A swarm of rot grubs moves at 5 feet per round across any surface, horizontal or vertical, and it lacks the Intelligence to do anything more complex than move directly toward the first other living being that comes within 10 feet of it. But I’d allow one exception to this, for the dungeon master who likes to play dirty: Because they can climb, rot grubs can swarm across a ceiling and drop down onto someone who walks beneath them. The swarm has no self-preservation instinct (with such a low movement speed, even if it had one, it wouldn’t do it any good), only the instinct to feed.

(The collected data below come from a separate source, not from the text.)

(* ===== verification/IsolationClaims.v ===== *)
(** * Properties of the serializable conflict tracker *)

From S2P Require Import Prelude Platform TransactionState Inventory RowVersion Snapshot Samples.
From S2P Require Import Isolation.

(** ** Admission *)

Definition access_ok (a : SerializableAccessRecord) : Prop :=
  ar_parser_or_reference_authority a = false /\ ar_durable_inventory_authoritative a = true /\
  ar_local_id a <> 0 /\ ar_sequence a <> 0 /\ ar_kind a <> ak_unknown /\
  IsValidRelationUuid (kr_relation_uuid (ar_range a)) = true /\
  (kr_full_relation (ar_range a) = true \/ kr_predicate_digest (ar_range a) <> ""%string \/
   (kr_lower_bound (ar_range a) <> ""%string /\ kr_upper_bound (ar_range a) <> ""%string) \/
   (kr_lower_unbounded (ar_range a) = true /\ kr_upper_unbounded (ar_range a) = true)).

Lemma kind_read_or_write k : k <> ak_unknown -> IsReadKind k = negb (IsWriteKind k).
Proof. by destruct k. Qed.

Lemma validate_access_iff a : scr_ok (ValidateSerializableAccess a) = true <-> access_ok a.
Proof.
  unfold ValidateSerializableAccess, access_ok, local_id_valid, kInvalidLocalTransactionId.
  destruct (ar_parser_or_reference_authority a); [split; [done|intros (? & _); done]|].
  destruct (ar_durable_inventory_authoritative a); [|split; [done|intros (_ & ? & _); done]].
  cbn [negb]. destruct (decide (ar_kind a = ak_unknown)) as [Hk|Hk].
  { rewrite (bool_decide_eq_true_2 (ar_kind a = ak_unknown)) by done. rewrite !orb_true_r. simpl.
    split; [done|]. intros (_ & _ & _ & _ & ? & _). done. }
  rewrite (kind_read_or_write _ Hk), negb_involutive, andb_negb_r, (bool_decide_eq_false_2 (ar_kind a = ak_unknown)) by done.
  destruct (IsValidRelationUuid _); [|rewrite !orb_true_r; split; [done|intros (_ & _ & _ & _ & _ & ? & _); done]].
  rewrite !orb_false_r.
  destruct (decide (ar_local_id a = 0)) as [E|E]; [rewrite E; simpl; split; [done|intros (_ & _ & ? & _); done]|].
  rewrite (bool_decide_eq_true_2 (_ <> 0)) by done. cbn [negb orb].
  destruct (decide (ar_sequence a = 0)) as [F|F]; [rewrite F; simpl; split; [done|intros (_ & _ & _ & ? & _); done]|].
  rewrite (bool_decide_eq_false_2 (ar_sequence a = 0)) by done. cbn iota.
  destruct (ar_range a) as [rel lo hi lu hu li hi' fr pd]. simpl.
  destruct fr; simpl; [split; [tauto|done]|].
  destruct (decide (pd = ""%string)) as [->|Hpd]; [|rewrite bool_decide_eq_false_2 by done; simpl; tauto].
  destruct (decide (lo = ""%string)) as [->|Hlo], (decide (hi = ""%string)) as [->|Hhi];
    rewrite ?(bool_decide_eq_true_2 (_ = _)) by done;
    rewrite ?(bool_decide_eq_false_2 (lo = _)), ?(bool_decide_eq_false_2 (hi = _)) by done; simpl;
    destruct lu, hu; simpl; split; try done; try tauto;
    intros (_ & _ & _ & _ & _ & _ & [H|[H|[[H1 H2]|[H1 H2]]]]); done.
Qed.

(** ** Keys *)

(** The keys a range covers. *)
Definition covers (r : SerializableKeyRange) (key : string) : Prop :=
  kr_full_relation r = true \/
  ((kr_lower_unbounded r = true \/ string_lt (kr_lower_bound r) key \/
    (kr_lower_bound r = key /\ kr_lower_inclusive r = true)) /\
   (kr_upper_unbounded r = true \/ string_lt key (kr_upper_bound r) \/
    (kr_upper_bound r = key /\ kr_upper_inclusive r = true))).

(** The two ranges carry distinct predicate digests, and neither claims the
    whole relation. *)
Definition distinct_predicates (l r : SerializableKeyRange) : Prop :=
  kr_full_relation l = false /\ kr_full_relation r = false /\
  kr_predicate_digest l <> ""%string /\ kr_predicate_digest r <> ""%string /\
  kr_predicate_digest l <> kr_predicate_digest r.

Lemma entirely_before_disjoint l r key :
  kr_full_relation l = false -> kr_full_relation r = false ->
  covers l key -> covers r key -> entirely_before l r = false.
Proof.
  intros Hl Hr [?|[_ Hu]] [?|[Hw _]]; [congruence..|].
  destruct (entirely_before l r) eqn:He; [|done]. unfold entirely_before in He.
  apply andb_true_iff in He as [Hb Hd]. bool_prop.
  destruct Hu as [?|Hu]; [congruence|]. destruct Hw as [?|Hw]; [congruence|].
  apply orb_true_iff in Hd as [Hd|Hd].
  - apply string_ltb_lt in Hd. exfalso. apply (string_lt_irrefl key).
    assert (string_lt key (kr_lower_bound r)) as Hk.
    { destruct Hu as [Hu|[<- _]]; [by eapply string_lt_trans|done]. }
    destruct Hw as [Hw|[<- _]]; [by eapply string_lt_trans|done].
  - apply andb_true_iff in Hd as [Hd Hi]. bool_prop. rewrite Hd in Hu.
    destruct Hu as [Hu|[Hu Hui]], Hw as [Hw|[Hw Hwi]]; subst.
    + destruct (string_lt_irrefl key). by eapply string_lt_trans.
    + by destruct (string_lt_irrefl (kr_lower_bound r)).
    + by destruct (string_lt_irrefl (kr_lower_bound r)).
    + by rewrite Hui, Hwi in Hi.
Qed.

Lemma shared_key_overlaps l r key :
  SameRelation l r = true -> covers l key -> covers r key -> ~ distinct_predicates l r ->
  BoundsOverlap l r = true.
Proof.
  intros Hs Hl Hr Hd. unfold BoundsOverlap, distinct_predicates in *. rewrite Hs. cbn [negb].
  destruct (kr_full_relation l) eqn:Fl; [done|]. destruct (kr_full_relation r) eqn:Fr; [done|]. cbn [orb].
  destruct (bool_decide (kr_predicate_digest l <> _) || bool_decide (kr_predicate_digest r <> _)) eqn:Hp.
  - apply orb_true_iff. destruct (decide (kr_predicate_digest l = kr_predicate_digest r)) as [E|E];
      [right; by apply bool_decide_eq_true_2|left]. apply orb_true_iff. rewrite !bool_decide_eq_true.
    destruct (decide (kr_predicate_digest l = ""%string)); [by left|].
    destruct (decide (kr_predicate_digest r = ""%string)); [by right|]. destruct Hd. tauto.
  - by rewrite (entirely_before_disjoint l r key), (entirely_before_disjoint r l key).
Qed.

(** ** The scan *)

Lemma overlap_conflict_some existing write :
  access_ok existing -> exists refused, overlap_conflict existing write = Some refused /\ scr_ok refused = false.
Proof.
  intros (_ & _ & _ & _ & Hk & _). unfold overlap_conflict.
  destruct (IsRecoveryState _ || IsRecoveryState _); [by eexists|].
  destruct (ar_kind existing); try done; by eexists.
Qed.

Lemma scan_accesses_ok es w :
  scr_ok (scan_accesses es w) = true <->
  (forall a, a ∈ es -> (ar_local_id a : N) <> ar_local_id w ->
   access_ok a /\ BoundsOverlap (ar_range a) (ar_range w) = false).
Proof.
  induction es as [|a es IH]; simpl; [split; [set_solver|done]|].
  destruct (decide ((ar_local_id a : N) = ar_local_id w)) as [He|He].
  { rewrite IH. split; intros H x; rewrite ?elem_of_cons.
    - intros [->|Hx] Hne; [done|by apply H].
    - intros Hx. apply H. by right. }
  destruct (scr_ok (ValidateSerializableAccess a)) eqn:Hv; simpl.
  2:{ rewrite Hv. split; [done|]. intros H. destruct (H a) as [Ha _]; [by left|done|].
      apply validate_access_iff in Ha. congruence. }
  apply validate_access_iff in Hv. destruct (BoundsOverlap (ar_range a) (ar_range w)) eqn:Ho; simpl.
  - destruct (overlap_conflict_some a w Hv) as (refused & -> & ->). split; [done|].
    intros H. destruct (H a) as [_ Hn]; [by left|done|]. congruence.
  - rewrite IH. split; intros H x; rewrite ?elem_of_cons.
    + intros [->|Hx] Hne; [done|by apply H].
    + intros Hx. apply H. by right.
Qed.

Lemma write_check_ok es w :
  scr_ok (EvaluateSerializableWriteConflict es w) = true <->
  access_ok w /\ IsWriteKind (ar_kind w) = true /\
  (forall a, a ∈ es -> (ar_local_id a : N) <> ar_local_id w ->
   access_ok a /\ BoundsOverlap (ar_range a) (ar_range w) = false).
Proof.
  unfold EvaluateSerializableWriteConflict. rewrite <- scan_accesses_ok, <- validate_access_iff.
  destruct (scr_ok (ValidateSerializableAccess w)) eqn:Hv; simpl; [|rewrite Hv; split; [done|intros (H & _); done]].
  destruct (IsWriteKind (ar_kind w)); simpl; [tauto|]. split; [done|intros (_ & H & _); done].
Qed.

(** A write is admitted exactly when it and every access recorded by another
    transaction are well formed, it is an insert, update or delete, and it
    overlaps none of those accesses; and two ranges of one relation that share a
    key always overlap, unless they carry distinct predicate digests. *)
Theorem write_admission_exact es w :
  (scr_ok (EvaluateSerializableWriteConflict es w) = true <->
   access_ok w /\ IsWriteKind (ar_kind w) = true /\
   (forall a, a ∈ es -> (ar_local_id a : N) <> ar_local_id w ->
    access_ok a /\ BoundsOverlap (ar_range a) (ar_range w) = false)) /\
  (forall a key, a ∈ es -> (ar_local_id a : N) <> ar_local_id w ->
   SameRelation (ar_range a) (ar_range w) = true ->
   covers (ar_range a) key -> covers (ar_range w) key ->
   ~ distinct_predicates (ar_range a) (ar_range w) ->
   scr_ok (EvaluateSerializableWriteConflict es w) = false).
Proof.
  split; [apply write_check_ok|]. intros a key Ha Hne Hs Hc Hw Hd.
  destruct (scr_ok (EvaluateSerializableWriteConflict es w)) eqn:H; [|done].
  apply write_check_ok in H as (_ & _ & H). destruct (H a Ha Hne) as [_ Ho].
  by rewrite (shared_key_overlaps _ _ key) in Ho.
Qed.

(** ** The tracker over time *)

Inductive tracker_op := to_record_access (a : SerializableAccessRecord) | to_record_write (a : SerializableAccessRecord).

Definition run_tracker_op (t : SerializableConflictTracker) (op : tracker_op) : SerializableConflictTracker :=
  match op with
  | to_record_access a => fst (tracker_RecordAccess t a)
  | to_record_write a => fst (tracker_RecordWrite t a)
  end.

Definition run_tracker (ops : list tracker_op) : SerializableConflictTracker := foldl run_tracker_op [] ops.

(** Whatever was recorded is well formed, and an access that meets an earlier one
    of another transaction is a read. *)
Record tracker_ok (t : list SerializableAccessRecord) : Prop := {
  tk_valid : Forall access_ok t;
  tk_order : forall i j a b, (i < j)%nat -> t !! i = Some a -> t !! j = Some b ->
    (ar_local_id a : N) <> ar_local_id b -> BoundsOverlap (ar_range a) (ar_range b) = true ->
    IsWriteKind (ar_kind b) = false }.

Lemma tracker_ok_snoc (t : list SerializableAccessRecord) b :
  tracker_ok t -> access_ok b ->
  (IsWriteKind (ar_kind b) = true -> forall a, a ∈ t -> (ar_local_id a : N) <> ar_local_id b ->
   BoundsOverlap (ar_range a) (ar_range b) = false) ->
  tracker_ok (t ++ [b]).
Proof.
  intros [Hv Ho] Hb Hw. split; [by apply Forall_app; split; [|constructor]|].
  intros i j x y Hij Hi Hj Hne Hov.
  apply lookup_app_Some in Hj as [Hj|[Hlen Hj]].
  - rewrite lookup_app_l in Hi by (apply lookup_lt_Some in Hj; lia). by apply (Ho i j x y).
  - apply list_lookup_singleton_Some in Hj as [Hj <-].
    rewrite lookup_app_l in Hi by lia.
    destruct (IsWriteKind (ar_kind b)) eqn:Hk; [|done].
    rewrite (Hw eq_refl x) in Hov; [done|by eapply list_elem_of_lookup_2|done].
Qed.

Lemma record_write_ok t w : tracker_ok t -> tracker_ok (fst (tracker_RecordWrite t w)).
Proof.
  intros Ht. unfold tracker_RecordWrite, tracker_CheckWrite.
  destruct (scr_ok (EvaluateSerializableWriteConflict t w)) eqn:Hc; simpl; [|done].
  apply write_check_ok in Hc as (Hw & _ & Hx). apply tracker_ok_snoc; [done..|].
  intros _ a Ha Hne. by apply Hx.
Qed.

Lemma record_access_ok t a : tracker_ok t -> tracker_ok (fst (tracker_RecordAccess t a)).
Proof.
  intros Ht. unfold tracker_RecordAccess.
  destruct (scr_ok (ValidateSerializableAccess a)) eqn:Hv; simpl; [|done].
  destruct (IsWriteKind (ar_kind a)) eqn:Hk; [by apply record_write_ok|].
  apply tracker_ok_snoc; [done|by apply validate_access_iff|congruence].
Qed.

Lemma run_tracker_ok ops : tracker_ok (run_tracker ops).
Proof.
  unfold run_tracker. assert (tracker_ok []) as H by (split; [constructor|done]).
  revert H. generalize (@nil SerializableAccessRecord : SerializableConflictTracker).
  induction ops as [|op ops IH]; intros t Ht; [done|]. simpl. apply IH.
  destruct op; simpl; [by apply record_access_ok|by apply record_write_ok].
Qed.

(** After any sequence of recorded accesses and writes, every recorded access
    is well formed, and when two accesses of different transactions to one
    relation share a key (and are not told apart by predicate digests) the later
    one is a read: no write is ever recorded over another transaction's read or
    write. *)
Theorem tracker_write_protection ops i j a b key :
  (i < j)%nat -> run_tracker ops !! i = Some a -> run_tracker ops !! j = Some b ->
  (ar_local_id a : N) <> ar_local_id b -> SameRelation (ar_range a) (ar_range b) = true ->
  covers (ar_range a) key -> covers (ar_range b) key ->
  ~ distinct_predicates (ar_range a) (ar_range b) ->
  access_ok a /\ access_ok b /\ IsReadKind (ar_kind b) = true.
Proof.
  intros Hij Hi Hj Hne Hs Ha Hb Hd. destruct (run_tracker_ok ops) as [Hv Ho].
  rewrite Forall_lookup in Hv. split_and!; [by eapply Hv..|].
  rewrite kind_read_or_write by apply (Hv j b Hj).
  by rewrite (Ho i j a b Hij Hi Hj Hne (shared_key_overlaps _ _ key Hs Ha Hb Hd)).
Qed.

Definition sample_relation : TypedUuid := mkTypedUuid uk_object (sample_uuid 50).

Definition sample_access (txn sequence : N) (kind : SerializableAccessKind) (key : string)
    : SerializableAccessRecord :=
  mkAccess txn ts_active kind (MakeSerializablePointRange sample_relation key) sequence true false.

Definition sample_tracker_ops : list tracker_op :=
  [to_record_access (sample_access 1 1 ak_update "x");
   to_record_access (sample_access 2 2 ak_update "y");
   to_record_access (sample_access 1 3 ak_point_read "y");
   to_record_access (sample_access 2 4 ak_point_read "x")].

Lemma tracker_write_protection_witness :
  IsReadKind (ar_kind (sample_access 1 3 ak_point_read "y")) = true.
Proof.
  assert (Hc : forall t s k y, covers (ar_range (sample_access t s k y)) y)
    by (intros; right; split; right; right; split; reflexivity).
  destruct (tracker_write_protection sample_tracker_ops 1 2 (sample_access 2 2 ak_update "y")
    (sample_access 1 3 ak_point_read "y") "y") as (_ & _ & H); [lia|vm_compute; reflexivity..|discriminate| | | | |exact H].
  - vm_compute; reflexivity.
  - apply Hc.
  - apply Hc.
  - intros (_ & _ & H & _). apply H. reflexivity.
Defined.

(** Reads are recorded without looking at earlier writes: two transactions that
    each write one key and then read the other's are both admitted. *)
Lemma write_skew_admitted : tracker_access_count (run_tracker sample_tracker_ops) = 4.
Proof. vm_compute. reflexivity. Qed.

(** Issued the other way round, reads first, the second write is refused. *)
Lemma write_skew_refused :
  let reads := run_tracker [to_record_access (sample_access 1 1 ak_point_read "y");
                            to_record_access (sample_access 2 2 ak_point_read "x")] in
  scr_conflict (tracker_CheckWrite reads (sample_access 1 3 ak_update "x")) = ck_read_write.
Proof. vm_compute. reflexivity. Qed.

A rot grub can be encountered singly, but it doesn’t get an attack; instead, the target makes a DC 10 Dexterity saving throw when it enters the rot grub’s space or vice versa.

And that’s pretty much all there is to say about rot grubs, but I’ll leave you with this haunting thought: Rot grubs are maggots. Maggots are larvae. Larvae are the immature forms of holometabolous insects. Therefore, eventually, rot grubs metamorphose into something else. “This isn’t even my final form!”

Next: elite githyanki and githzerai from Mordenkainen’s Tome of Foes.

4 thoughts on “Rot Grub ‘Tactics’

  1. I Guess I have a question about the sequence of events that occur related to a very interesting sentence that you didn’t mention:
    “Applying fire to the bite wound before the end of the target’s next turn deals 1 fire damage to the target and kills these rot grubs. After this time, these rot grubs are too far under the skin to be burned.”

    So it sounds like: Swarm bites and on a hit > at the top of the PC’s turn they take anywhere from 1-24 dmg. and the PC fights back > Rest of the party fight > Swarm bites something else (not particularly relevant) > the bitten PC takes their “next turn” and more damage… and if at the end of this turn those 1d4 maggots have not been killed it sounds like they will burrow under the PC’s skin and become a ticking time bomb till they kill the infected PC (unless someone uses lesser restoration).

    This essentially sounds like a pretty intense 2 turn PC killer?